──────── RECORDS TO USE

(* ===== verification/NetOptions.v ===== *)
(** TCP options: the parsers and encoders of
    netstack/gvisor/pkg/tcpip/header/tcp.go and the functions of
    transport/tcp/connect.go that lay the options of a segment out.

    A peer chooses the bytes the parsers read.  [parse_syn] and [parse_opts] run
    with one unit of fuel a byte: every option they step over takes one. *)

From stdpp Require Import prelude list numbers strings.
From S2P Require Import Prelude Bytes Csum GvChecksum NetHeader.

Definition TCPOptionEOL : Z := 0.
Definition TCPOptionNOP : Z := 1.
Definition TCPOptionMSS : Z := 2.
Definition TCPOptionWS : Z := 3.
Definition TCPOptionTS : Z := 8.
Definition TCPOptionSACKPermitted : Z := 4.
Definition TCPOptionSACK : Z := 5.
Definition TCPOptionMSSLength : Z := 4.
Definition TCPOptionTSLength : Z := 10.
Definition TCPOptionWSLength : Z := 3.
Definition TCPOptionSackPermittedLength : Z := 2.
Definition MaxWndScale : Z := 14.
Definition TCPMaxSACKBlocks : Z := 4.
Definition TCPDefaultMSS : Z := 536.
Definition TCPMinimumSendMSS : Z := 40 + 8.
Definition maxOptionSize : Z := 40.

Record TCPSynOptions := mkSyn {
  so_MSS : Z; so_WS : Z; so_TS : bool; so_TSVal : Z; so_TSEcr : Z; so_SACKPermitted : bool; so_Flags : Z }.

Record SACKBlock := mkSACK { sb_Start : Z; sb_End : Z }.

Record TCPOptions := mkOptions { to_TS : bool; to_TSVal : Z; to_TSEcr : Z; to_SACKBlocks : list SACKBlock }.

────────────────

THE PROBLEM:
Reproduce each line of the data containing the word "From".

REPLY TO THE TASK:
From stdpp Require Import prelude list numbers strings.
From S2P Require Import Prelude Bytes Csum GvChecksum NetHeader.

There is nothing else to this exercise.